*ACTION ITEM*:
Return every entry exactly. Leave nothing out.

*SOURCE RECORDS*:
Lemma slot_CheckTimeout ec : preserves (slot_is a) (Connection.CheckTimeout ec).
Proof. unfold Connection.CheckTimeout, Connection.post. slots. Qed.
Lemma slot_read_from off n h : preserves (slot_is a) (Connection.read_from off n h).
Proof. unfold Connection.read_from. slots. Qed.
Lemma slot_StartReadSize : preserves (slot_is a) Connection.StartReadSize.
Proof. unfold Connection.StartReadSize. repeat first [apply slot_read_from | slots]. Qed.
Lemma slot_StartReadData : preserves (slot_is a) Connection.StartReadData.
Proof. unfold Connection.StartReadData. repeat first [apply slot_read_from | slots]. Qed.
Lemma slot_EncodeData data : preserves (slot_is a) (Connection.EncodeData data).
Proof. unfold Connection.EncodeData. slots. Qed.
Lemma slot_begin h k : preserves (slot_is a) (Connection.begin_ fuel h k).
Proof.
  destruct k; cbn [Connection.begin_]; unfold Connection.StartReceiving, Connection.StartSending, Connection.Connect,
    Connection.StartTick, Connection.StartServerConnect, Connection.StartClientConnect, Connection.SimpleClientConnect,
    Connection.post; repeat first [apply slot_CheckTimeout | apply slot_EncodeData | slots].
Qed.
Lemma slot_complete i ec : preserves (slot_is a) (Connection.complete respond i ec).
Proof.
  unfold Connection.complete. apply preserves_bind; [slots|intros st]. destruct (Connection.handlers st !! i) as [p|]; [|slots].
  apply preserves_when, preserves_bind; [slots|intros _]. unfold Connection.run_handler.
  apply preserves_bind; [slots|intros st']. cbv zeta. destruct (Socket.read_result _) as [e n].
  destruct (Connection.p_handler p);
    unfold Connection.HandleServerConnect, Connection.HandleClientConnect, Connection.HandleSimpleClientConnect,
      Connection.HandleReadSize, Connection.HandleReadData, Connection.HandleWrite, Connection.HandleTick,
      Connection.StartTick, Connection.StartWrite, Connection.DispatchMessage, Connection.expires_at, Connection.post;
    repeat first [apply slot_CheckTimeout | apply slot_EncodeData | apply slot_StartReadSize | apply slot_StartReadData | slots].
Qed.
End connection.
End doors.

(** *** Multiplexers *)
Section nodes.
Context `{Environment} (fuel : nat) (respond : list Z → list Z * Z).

*PROBLEM SOLUTION*:
Lemma slot_CheckTimeout ec : preserves (slot_is a) (Connection.CheckTimeout ec).
Proof. unfold Connection.CheckTimeout, Connection.post. slots. Qed.
Lemma slot_read_from off n h : preserves (slot_is a) (Connection.read_from off n h).
Proof. unfold Connection.read_from. slots. Qed.
Lemma slot_StartReadSize : preserves (slot_is a) Connection.StartReadSize.
Proof. unfold Connection.StartReadSize. repeat first [apply slot_read_from | slots]. Qed.
Lemma slot_StartReadData : preserves (slot_is a) Connection.StartReadData.
Proof. unfold Connection.StartReadData. repeat first [apply slot_read_from | slots]. Qed.
Lemma slot_EncodeData data : preserves (slot_is a) (Connection.EncodeData data).
Proof. unfold Connection.EncodeData. slots. Qed.
Lemma slot_begin h k : preserves (slot_is a) (Connection.begin_ fuel h k).
Proof.
  destruct k; cbn [Connection.begin_]; unfold Connection.StartReceiving, Connection.StartSending, Connection.Connect,
    Connection.StartTick, Connection.StartServerConnect, Connection.StartClientConnect, Connection.SimpleClientConnect,
    Connection.post; repeat first [apply slot_CheckTimeout | apply slot_EncodeData | slots].
Qed.
Lemma slot_complete i ec : preserves (slot_is a) (Connection.complete respond i ec).
Proof.
  unfold Connection.complete. apply preserves_bind; [slots|intros st]. destruct (Connection.handlers st !! i) as [p|]; [|slots].
  apply preserves_when, preserves_bind; [slots|intros _]. unfold Connection.run_handler.
  apply preserves_bind; [slots|intros st']. cbv zeta. destruct (Socket.read_result _) as [e n].
  destruct (Connection.p_handler p);
    unfold Connection.HandleServerConnect, Connection.HandleClientConnect, Connection.HandleSimpleClientConnect,
      Connection.HandleReadSize, Connection.HandleReadData, Connection.HandleWrite, Connection.HandleTick,
      Connection.StartTick, Connection.StartWrite, Connection.DispatchMessage, Connection.expires_at, Connection.post;
    repeat first [apply slot_CheckTimeout | apply slot_EncodeData | apply slot_StartReadSize | apply slot_StartReadData | slots].
Qed.
End connection.
End doors.

(** *** Multiplexers *)
Section nodes.
Context `{Environment} (fuel : nat) (respond : list Z → list Z * Z).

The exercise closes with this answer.